Mr Krime: Nie warto się szufladkować

Mr Krime | wywiad | "To nie jest hip-hop. Rozmowy V"
fot. Bartek Modrzejewski

(…) Jeśli chodzi o bity, to bardzo selekcjonujesz artystów, z którymi podejmujesz się współpracy. Sokół i Pono, Stasiak, remixy dla JWP/BCRasmentalism

Wróciłem do produkcji, gdy poznałem Jima Dunloopa, ale jeszcze trochę czasu musiało minąć, żeby mój warsztat producencki miał ręce i nogi. Mniej więcej od 2005 roku przez kilka następnych lat dużo grałem imprez razem z Deszczu Strugi, który już wtedy zajmował się miksowaniem i masterowaniem, pokazał mi kilka rzeczy i trochę zainspirował. Zrobiłem w tamtym czasie jakiś bit i wysłałem mu, żeby sobie posłuchał i powiedział, co o nim sądzi. Usłyszał go Sokół, będąc u Bartka w studiu, i powiedział: „Dawaj to!”. W ten sposób stałem się producentem utworu „Wielu by chciało, żeby to był koniec” z płyty „Ty przecież wiesz co” Sokoła i Pono.
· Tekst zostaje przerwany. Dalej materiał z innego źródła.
(** * Ochamon asset generators: gradient images and specification sheets

    A shallow embedding of [setup-assets/scripts/generate_images.py] and
    [setup-assets/scripts/generate_pdfs.py], and the properties their
    specification states about them.

    Layout of the development:
    - [Binary64]: Python's [float] arithmetic (IEEE-754 binary64, round to
      nearest, ties to even) on the rational values the floats denote;
    - [Py]: the exceptions and the few built-ins the scripts use, with
      the paths and the file system ([os.path.join], [os.makedirs],
      opening a file for writing);
    - [Pillow]: images as the scripts drive them through PIL; a drawing
      call is checked as Pillow checks it and recorded, and what it makes
      of the pixels is left to a [Rasteriser];
    - [GenerateImages], [GeneratePdfs]: the two scripts, a call returning
      a value or raising; the fonts, the font metrics, the rasteriser and
      the seeded random stream are the fields of an [Env], the markup
      parser and the layout of ReportLab the fields of a [ReportLab];
    - the vocabulary the statements are written in;
    - the properties: rounding, rasters, the gradient and its boundary,
      the composer, the two drivers, the specification sheet. *)

From Stdlib Require Import ZArith QArith Qround Qabs Qpower Qreduction Lia Lqa.
From Stdlib Require Import Ascii String.
From Stdlib Require Import Uint63 PrimFloat SpecFloat FloatOps.
From stdpp Require Import base option list strings gmap pretty.

Local Open Scope Z_scope.

(* ===================================================================== *)
(** * Binary64 arithmetic *)
(* ===================================================================== *)

(** A finite Python [float] is the rational number it denotes. Every
    operation computes the exact rational result and rounds it to the
    nearest binary64 value, ties to even: 53 significant bits, and the
    subnormal spacing [2^-1074] below [2^-1022]. Infinities and NaN are
    outside the model; the scripts only ever combine colour channels,
    pixel coordinates and ratios in [0, 1]. *)
Module Binary64.

Definition float := Q.

(** Largest [k] with [2^k <= q], for [q > 0]. *)
Definition ilog2 (q : Q) : Z :=
  let k := Z.log2 (Qnum q) - Z.log2 (Zpos (Qden q)) in
  if Qle_bool (2 ^ k) q then k else k - 1.

(** Nearest integer, ties to the even one. *)
Definition round_half_even (q : Q) : Z :=
  let f := Qfloor q in
  match Qcompare (q - inject_Z f) (1 # 2) with
  | Lt => f
  | Gt => f + 1
  | Eq => if Z.even f then f else f + 1
  end.

(** Exponent of the unit in the last place of the binade of [q]. *)
Definition ulp_exp (q : Q) : Z := Z.max (ilog2 (Qabs q) - 52) (-1074).

(** Rounding of an exact result to binary64. The argument is reduced
    first, so that the result depends on the rational only. *)
Definition rnd (x : Q) : float :=
  let q := Qred x in
  if Qnum q =? 0 then 0%Q
  else
    let e := ulp_exp q in
    (inject_Z (round_half_even (q / 2 ^ e)) * 2 ^ e)%Q.

(** [float(n)] for a Python int. *)
Definition of_int (n : Z) : float := rnd (inject_Z n).
(** A decimal literal such as [0.1]. *)
Definition literal (q : Q) : float := rnd q.

Definition add (x y : float) : float := rnd (x + y).
Definition sub (x y : float) : float := rnd (x - y).
Definition mul (x y : float) : float := rnd (x * y).
Definition div (x y : float) : float := rnd (x / y).

(** [a / b] on two Python ints: the correctly rounded quotient. *)
Definition int_truediv (a b : Z) : float := rnd (inject_Z a / inject_Z b).

(** [int(x)]: truncation towards zero. *)
Definition to_int (x : float) : Z :=
  if Qle_bool 0 x then Qfloor x else Qceiling x.

(** [math.floor(x)], [math.ceil(x)], [abs(x)]. *)
Definition floor (x : float) : Z := Qfloor x.
Definition ceil (x : float) : Z := Qceiling x.
Definition fabs (x : float) : float := Qabs x.

Definition leb (x y : float) : bool := Qle_bool x y.
Definition ltb (x y : float) : bool := negb (Qle_bool y x).

End Binary64.

(* ===================================================================== *)
(** * Python: exceptions and built-ins *)
(* ===================================================================== *)

Module Py.

Inductive exn : Type :=
| ValueError
| KeyError
| OSError
| FileNotFoundError
| NotADirectoryError
| IsADirectoryError
| FileExistsError
| OtherError (name : string).

(** The outcome of a call: a value, or a raised exception. *)
Inductive result (A : Type) : Type :=
| Ok (a : A)
| Raise (e : exn).
Global Arguments Ok {A} a.
Global Arguments Raise {A} e.

Global Instance result_ret : MRet result := fun A a => Ok a.
Global Instance result_bind : MBind result := fun A B f r =>
  match r with
  | Ok a => f a
  | Raise e => Raise e
  end.

(** [try: body  except: handler] with a bare [except]. *)
Definition try_except {A} (body : result A) (handler : A) : A :=
  match body with
  | Ok a => a
  | Raise _ => handler
  end.

(** [for a in l: body], on a state [s], left at the first exception. *)
Fixpoint for_each {A S} (body : S -> A -> result S) (s : S) (l : list A)
    : result S :=
  match l with
  | [] => mret s
  | a :: l => s ← body s a; for_each body s l
  end.
Definition bind {A B} (m : M A) (k : A -> M B) : M B :=
  fun l =>
    match m l with
    | (Ok a, l1, e1) =>
        match k a l1 with (r, l2, e2) => (r, l2, e1 ++ e2) end
    | (Raise x, l1, e1) => (Raise x, l1, e1)
    end.

Declare Scope py_scope.
Delimit Scope py_scope with py.
Notation "x <- m ;; k" := (bind m (fun x => k))
  (at level 61, m at next level, right associativity) : py_scope.
Notation "m ;; k" := (bind m (fun _ => k))
  (at level 61, right associativity) : py_scope.
Open Scope py_scope.

Definition raise {A} (x : Exn) : M A := fun l => (Raise x, l, []).

Definition emit (ev : Event) : M unit := fun l => (Ok tt, l, [ev]).

(** [self.f] *)
Definition read {A} (f : Field) (proj : ProductionLine -> A) : M A :=
  fun l => (Ok (proj l), l, [Read f]).

(** [self.f = v], or a mutation of the object held in [self.f] *)
Definition write (f : Field) (upd : ProductionLine -> ProductionLine) : M unit :=
  fun l => (Ok tt, upd l, [Write f (upd l)]).

(** [with self._lock: body]: the lock is released however the body ends. *)
Definition with_lock {A} (body : M A) : M A :=
  fun l =>
    match body l with
    | (r, l1, e1) => (r, l1, Acquire :: e1 ++ [Release])
    end.

(** [try: body except Exception as e: handler e] *)
Definition try_except {A} (body : M A) (handler : Exn -> M A) : M A :=
  fun l =>
    match body l with
    | (Ok a, l1, e1) => (Ok a, l1, e1)
    | (Raise x, l1, e1) =>
        match handler x l1 with (r, l2, e2) => (r, l2, e1 ++ e2) end
    end.

(** [for x in xs: body x] *)
Fixpoint for_each {A} (xs : list A) (body : A -> M unit) : M unit :=
  match xs with
  | [] => ret tt
  | x :: rest => body x ;; for_each rest body
  end.

Definition log (lvl : LogLevel) (msg : string) : M unit := emit (Log lvl msg).
Definition sleep (seconds : Q) : M unit := emit (Sleep seconds).

(** Projections of a run. *)
Definition outcome {A} (m : M A) (l : ProductionLine) : Outcome A := fst (fst (m l)).
Definition final {A} (m : M A) (l : ProductionLine) : ProductionLine := snd (fst (m l)).
Definition events {A} (m : M A) (l : ProductionLine) : list Event := snd (m l).

(** ** The methods of [ProductionLine] *)

Definition register_observer (observer : Observer) : M unit :=
  obs <- read f_observers observers ;;
  write f_observers (set_observers (obs ++ [observer])) ;;
  log LOG_INFO ("Registered observer: " ++ obs_class observer)%string.

(** The observers are assumed to return normally from [update] and to leave
    the line alone: a call-back is the effect [Update]. *)
Definition notify_observers : M unit :=
  pr <- read f_production_rate production_rate ;;
  ec <- read f_error_count error_count ;;
  tp <- read f_total_produced total_produced ;;
  up <- read f_uptime uptime ;;
  let metrics := {| m_production_rate := pr; m_error_count := ec;
                    m_total_produced := tp; m_uptime := up |} in
  obs <- read f_observers observers ;;
  for_each obs (fun observer =>
    st <- read f_state state ;;
    emit (Update observer st metrics)).

(** The early [return] inside the [with] block is the [false] branch. *)
Definition start_production : M unit :=
  started <- with_lock (
    st <- read f_state state ;;
    if negb (MachineState_eqb st IDLE) then
      log LOG_WARNING "Cannot start: Machine not in IDLE state" ;;
      ret false
    else
      write f_state (set_state RUNNING) ;;
      write f_running (set_running true) ;;
      log LOG_INFO "Production line started" ;;
      ret true) ;;
  if started then
    notify_observers ;;
    emit Spawn
  else ret tt.

Definition stop_production : M unit :=
  stopped <- with_lock (
    st <- read f_state state ;;
    if negb (MachineState_eqb st RUNNING) then
      log LOG_WARNING "Cannot stop: Machine not in RUNNING state" ;;
      ret false
    else
      write f_running (set_running false) ;;
      write f_state (set_state IDLE) ;;
      log LOG_INFO "Production line stopped" ;;
      ret true) ;;
  if stopped then notify_observers else ret tt.

(** [r] is the value of [random.random()] and [u] the draw underlying
    [random.uniform(0.8, 1.0)]. *)
Definition _simulate_production_cycle (r u : Q) : M unit :=
  with_lock (
    cfg <- read f_config config ;;
    (if Qltb r (error_threshold cfg) then
       ec <- read f_error_count error_count ;;
       write f_error_count (set_error_count (ec + 1)) ;;
       log LOG_WARNING "Production error detected" ;;
       ec' <- read f_error_count error_count ;;
       if ec' >? 5 then raise (RuntimeError "Too many errors") else ret tt
     else ret tt) ;;
    cfg' <- read f_config config ;;
    write f_production_rate
      (set_production_rate (uniform (8 # 10) 1 u * max_speed cfg')%Q) ;;
    tp <- read f_total_produced total_produced ;;
    pr <- read f_production_rate production_rate ;;
    write f_total_produced (set_total_produced (tp + int (pr / 60)%Q))).

Definition _perform_maintenance : M unit :=
  with_lock (
    write f_state (set_state MAINTENANCE) ;;
    log LOG_INFO "Starting maintenance" ;;
    notify_observers ;;
    sleep 5 ;;
    write f_error_count (set_error_count 0) ;;
    write f_state (set_state RUNNING) ;;
    log LOG_INFO "Maintenance completed" ;;
    notify_observers).

(** [now] is the value of [time.time()]. *)
Definition _update_metrics (now : Q) : M unit :=
  st <- read f_start_time start_time ;;
  let current_time := (now - st)%Q in
  h <- read f_metrics_history metrics_history ;;
  write f_metrics_history (set_metrics_history (append_time current_time h)) ;;
  h <- read f_metrics_history metrics_history ;;
  pr <- read f_production_rate production_rate ;;
  write f_metrics_history (set_metrics_history (append_production_rate pr h)) ;;
  h <- read f_metrics_history metrics_history ;;
  ec <- read f_error_count error_count ;;
  write f_metrics_history (set_metrics_history (append_error_count ec h)) ;;
  h <- read f_metrics_history metrics_history ;;
  tp <- read f_total_produced total_produced ;;
  write f_metrics_history (set_metrics_history (append_total_produced tp h)).

(** What one iteration of the worker loop takes from outside: the two
    pseudo-random draws, the two clock readings, and whether the controlling
    thread calls [stop_production] while the worker sleeps. *)
Record Tick := {
  err_draw : Q;
  rate_draw : Q;
  now_uptime : Q;
  now_metrics : Q;
  stop_requested : bool
}.

(** How the observed part of a worker run ends: the loop was left ([Exited],
    by its condition or by [break]), or the given ticks are used up while the
    loop would go on ([Pending]). *)
Inductive LoopStatus := Exited | Pending.

(** The body of the [try] block. *)
Definition loop_body (t : Tick) : M bool :=
  _simulate_production_cycle (err_draw t) (rate_draw t) ;;
  st <- read f_start_time start_time ;;
  write f_uptime (set_uptime (now_uptime t - st)%Q) ;;
  up <- read f_uptime uptime ;;
  cfg <- read f_config config ;;
  (if Qle_bool (maintenance_interval cfg) up then _perform_maintenance
   else ret tt) ;;
  _update_metrics (now_metrics t) ;;
  notify_observers ;;
  sleep 1 ;;
  ret false.

(** The [except] block; its result [true] stands for [break]. *)
Definition loop_handler (e : Exn) : M bool :=
  log LOG_ERROR ("Production error: " ++ str e)%string ;;
  write f_state (set_state ERROR) ;;
  notify_observers ;;
  ret true.

(** The control call that may fall into the worker's sleep. *)
Definition stop_if (requested : bool) : M unit :=
  if requested then stop_production else ret tt.

(** One pass through the [try] statement. *)
Definition loop_iteration (t : Tick) : M bool :=
  try_except (loop_body t) loop_handler.

Fixpoint _run_production (ticks : list Tick) : M LoopStatus :=
  running <- read f_running _running ;;
  if negb running then ret Exited
  else
    match ticks with
    | [] => ret Pending
    | t :: rest =>
        broke <- loop_iteration t ;;
        if broke then ret Exited
        else
          stop_if (stop_requested t) ;;
          _run_production rest
    end.

(** A run of a line: [start_production()] and then the worker thread it
    started. *)
Definition run_line (ticks : list Tick) : M LoopStatus :=
  start_production ;;
  _run_production ticks.

(** The control surface used by a caller: a call of [start_production()]
    or of [stop_production()]. *)
Inductive Command := CmdStart | CmdStop.

Definition command (c : Command) : M unit :=
  match c with
  | CmdStart => start_production
  | CmdStop => stop_production
  end.

(** A sequence of control calls, with no worker cycle in between. *)
Definition commands (cs : list Command) : M unit := for_each cs command.

(** ** Reading the effect list *)

(** The attribute records a run passes through, one per write. *)
Fixpoint states_of (evs : list Event) : list ProductionLine :=
  match evs with
  | [] => []
  | Write _ l :: rest => l :: states_of rest
  | _ :: rest => states_of rest
  end.

(** The call-backs made, in order. *)
Fixpoint updates_of (evs : list Event) : list (Observer * MachineState * Metrics) :=
  match evs with
  | [] => []
  | Update o s m :: rest => (o, s, m) :: updates_of rest
  | _ :: rest => updates_of rest
  end.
Nigdy nie myślałem o produkowaniu bitów jako docelowym sposobie na siebie, nigdy nie robiłem paczek z bitami, które później bym gdzieś rozsyłał. Nieliczne rzeczy, które zrobiłem dla raperów, były robione na zamówienie – poza tym przypadkiem, który przed chwilą przywołałem (śmiech). Toczy się to swoim rytmem, niemniej mam wrażenie, że każda z tych współprac była udana.
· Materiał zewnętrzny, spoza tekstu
(** * federal-gov-rss: the CSV-to-RSS converter of [main.go]

    A shallow embedding of [main.go] (package main): the date parser
    [parseDate], the record mapper [fromRecord], the feed builder
    [fromCSV], the cache publisher [refresh] and the handler
    [ServeHTTP], together with models of the standard-library pieces
    they call (encoding/csv's reader, encoding/xml's marshaller, the
    [% x] verb of fmt).  Package time and crypto/sha1 are kept
    abstract behind interfaces.

    Go strings and byte slices are sequences of bytes; they are
    modelled by [string], whose characters are the 256 byte values. *)

From Stdlib Require Import List String Ascii ZArith Lia Bool Arith.
Import ListNotations.
Open Scope string_scope.
Open Scope list_scope.


(* ================================================================== *)
(** ** Constants of [main.go] *)

Definition Title : string := "Federal Government 2017".
Definition Desc : string := "Summaries of events from the US Government.".
Definition URL : string := "http://jlord.us/federal-gov/".
Definition NumEntries : Z := 20.

(** The layouts of package time that [main.go] names. *)
Module time.
Definition RFC3339 : string := "2006-01-02T15:04:05Z07:00".
Definition RFC3339Nano : string := "2006-01-02T15:04:05.999999999Z07:00".
Definition Stamp : string := "Jan _2 15:04:05".
Definition RFC822 : string := "02 Jan 06 15:04 MST".
Definition RFC822Z : string := "02 Jan 06 15:04 -0700".
Definition RFC1123Z : string := "Mon, 02 Jan 2006 15:04:05 -0700".
End time.

(* ================================================================== *)
(** ** Data model *)

(** [type item struct].  The [XMLName] field is never assigned by the
    program and only carries the element name ["item"] in its tag; the
    marshaller below writes that name directly. *)
Record item : Type := mkItem {
  item_Title : string;
  item_Link : string;
  item_Description : string;
  item_PubDate : string;
  item_Category : string
}.

(** [new(item)]: every field is the zero value. *)
Definition new_item : item := mkItem "" "" "" "" "".

(** [type channel struct]; [Items []*item] holds pointers to items that
    are each allocated once and never shared, so a list of values. *)
Record channel : Type := mkChannel {
  channel_Title : string;
  channel_Link : string;
  channel_Description : string;
  channel_Items : list item
}.

(** [type rss struct]; [Channel *channel] is [None] for the nil pointer. *)
Record rss : Type := mkRss {
  rss_Version : string;
  rss_Channel : option channel
}.

(** [new(rss)]. *)
Definition new_rss : rss := mkRss "" None.

(** Go's [int] on a 64-bit platform: a [Z] kept in range by wrapping. *)
Definition wrap64 (z : Z) : Z := ((z + 2 ^ 63) mod 2 ^ 64 - 2 ^ 63)%Z.

Definition len {A : Type} (l : list A) : Z := Z.of_nat (List.length l).

(** [strings.Join(elems, sep)]. *)
Definition strings_Join (elems : list string) (sep : string) : string :=
  String.concat sep elems.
Najbardziej spektakularną z nich z pewnością była współpraca z Quebonafide przy „ROMANTIC PSYCHO”.

Jednym z producentów wykonawczych tej płyty był Steez, któremu – o ile się nie mylę – zarekomendował mnie Eprom. W pewnym momencie coś się tam wysypało i Steez potrzebował na gwałt jednego bitu. Odezwał się do mnie, a ja usiadłem do roboty i rano odesłałem gotowy numer. Później Piotrek zadzwonił po raz kolejny, mówiąc, że jest jeszcze jeden temat. Ponownie usiadłem i od ręki wyprodukowałem drugi bit. Rzadko tak się zdarza, ale akurat wtedy miałem taki vibe, że obie produkcje – choć później oczywiście jeszcze je doszlifowywałem – zrobiłem bardzo szybko; myślę, że Quebo z ekipą też byli tym zszokowani (śmiech). Bardzo fajne doświadczenie, miło było obejrzeć zjawiskowy klip do „SZUBIENICAPESTYCYDYBROŃ” na moim bicie. Inna sprawa, że nic dalej za tym nie poszło. Myślałem, że na fali tej sytuacji być może wpadną jakieś ciekawe propozycje współpracy, lecz mam wrażenie, że przeszło to trochę bez echa.
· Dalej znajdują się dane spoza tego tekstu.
(** A call whose transfer leaves [packed] in the partial file, and whose
    codec accepts it, installs the decoded content. *)
Lemma downloadFile_installs (file : File) (url : string) (force : bool) (w : world)
    (tf : fnode) (plain : list Z) :
  fault_free E file ->
  fst (fetch_partial E file url force
         (mkWorld (fs w) (trace w ++ [EvDownloadFile (Path file) url force]))) = None ->
  fs (snd (fetch_partial E file url force
             (mkWorld (fs w) (trace w ++ [EvDownloadFile (Path file) url force]))))
    !! (Path file +:+ ".tmp") = Some tf ->
  s2_decode E (f_data tf) = (plain, None) ->
  fst (downloadFile E file url force w) = Returned None /\
  fs (snd (downloadFile E file url force w)) !! Path file
  = Some (installed_file E (fs w) file plain) /\
  fs (snd (downloadFile E file url force w)) !! (Path file +:+ ".tmp") = None.
Proof.
  intros Hff Hnone Htf Hdec.
  rewrite downloadFile_unfold.
  set (w0 := mkWorld (fs w) (trace w ++ [EvDownloadFile (Path file) url force])) in *.
  destruct (fetch_partial_footprint E file url force w0) as (_ & Hkeep).
  destruct (fetch_partial E file url force w0) as [[ended|] w1]; cbn [fst snd] in *;
    [discriminate |].
  destruct (install_result file w1 tf plain Hff Htf Hdec) as (Hr & Hfs & Htmp).
  assert (Hmode : installed_file E (fs w1) file plain = installed_file E (fs w) file plain).
  { unfold installed_file, mode_after_create. rewrite Hkeep by apply tmp_ne. reflexivity. }
  rewrite Hmode in Hfs. auto.
Qed.

(** A fresh download (forced, or with no partial file) whose request is
    answered completely with a payload that the codec accepts. *)
Lemma downloadFile_fresh (file : File) (url : string) (force : bool) (w : world)
    (body plain : list Z) :
  new_request_ok E url = true ->
  fault_free E file ->
  force = true \/ fs w !! (Path file +:+ ".tmp") = None ->
  http_do E (mkRequest url None) = Response body true ->
  s2_decode E body = (plain, None) ->
  fst (downloadFile E file url force w) = Returned None /\
  fs (snd (downloadFile E file url force w)) !! Path file
  = Some (installed_file E (fs w) file plain) /\
  fs (snd (downloadFile E file url force w)) !! (Path file +:+ ".tmp") = None /\
  (forall q, q <> Path file -> q <> Path file +:+ ".tmp" ->
             fs (snd (downloadFile E file url force w)) !! q = fs w !! q).
Proof.
  intros Hurl Hff Hcase Hdo Hdec.
  pose proof Hff as (_ & _ & Hct & _).
  set (w0 := mkWorld (fs w) (trace w ++ [EvDownloadFile (Path file) url force])).
  destruct (fetch_partial_fresh_result file url force w0 body Hurl Hct Hcase Hdo)
    as (Hnone & mode & Htf).
  destruct (downloadFile_installs file url force w (mkfile body mode (now E)) plain
              Hff Hnone Htf Hdec) as (Hr & Hfs & Htmp).
  repeat split; try assumption.
  intros q Hq1 Hq2.
  now destruct (downloadFile_footprint E file url force w) as (_ & ->).
Qed.

(** The job of a worker for an entry without a partial file, on an
    endpoint that serves a payload the codec accepts: the first call of
    [downloadFile] installs the decoded content. *)
Lemma worker_job_fresh (fuel : nat) (cdns : list Z) (id : nat) (j : File) (w : world)
    (url : string) (body plain : list Z) :
  (1 <= fuel)%nat ->
  formattedUrl_of cdns id j = Some url ->
  new_request_ok E url = true ->
  fault_free E j ->
  fs w !! (Path j +:+ ".tmp") = None ->
  http_do E (mkRequest url None) = Response body true ->
  s2_decode E body = (plain, None) ->
  fst (worker_job E fuel cdns id j w) = Some JobInstalled /\
  fs (snd (worker_job E fuel cdns id j w)) !! Path j
  = Some (installed_file E (fs w) j plain) /\
  fs (snd (worker_job E fuel cdns id j w)) !! (Path j +:+ ".tmp") = None /\
  (forall q, q <> Path j -> q <> Path j +:+ ".tmp" ->
             fs (snd (worker_job E fuel cdns id j w)) !! q = fs w !! q).
Proof.
  intros Hfuel Hu Hurl Hff Htmp Hdo Hdec.
  destruct fuel as [|fuel]; [lia |].
  unfold worker_job. rewrite Hu. cbn [retry_loop]. unfold bind, DefaultForceDownload.
  destruct (downloadFile_fresh j url false w body plain Hurl Hff (or_intror Htmp) Hdo Hdec)
    as (Hr & Hfs & Ht & Hk).
  destruct (downloadFile E j url false w) as [r w1]. cbn [fst snd] in *. subst r.
  cbn. auto.
Qed.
Częściej niż bity dla raperów zdarza ci się robić muzykę do teatru; spektakle z twoją muzyką były wystawiane w teatrach w wielu różnych miastach. Jak do tego doszło?

Występowałem swego czasu w duecie ze znanym w pewnych kręgach wokalistą greckiego pochodzenia Jorgosem Skoliasem. Zagraliśmy kilka dość szalonych koncertów – ja miałem looper i jakiś klawisz, a Jorgos, który potrafi robić z głosem niesamowite rzeczy, śpiewał. Na jedno z wydarzeń przyszedł dramatopisarz Mateusz Pakuła. Zaproponował mi, żebym współtworzył muzykę do reżyserowanego przez Julię Mark spektaklu „Mój niepokój ma przy sobie broń” w Teatrze im. Stefana Żeromskiego w Kielcach. Od tego się zaczęło – to była dla mnie przygoda, wkroczenie na nowe terytorium – a później Julia zaprosiła mnie do dalszej współpracy przy kolejnych sztukach. Zazwyczaj tak to działa: reżyser dobiera sobie ludzi, z którymi współpracuje i tworzy team producencki.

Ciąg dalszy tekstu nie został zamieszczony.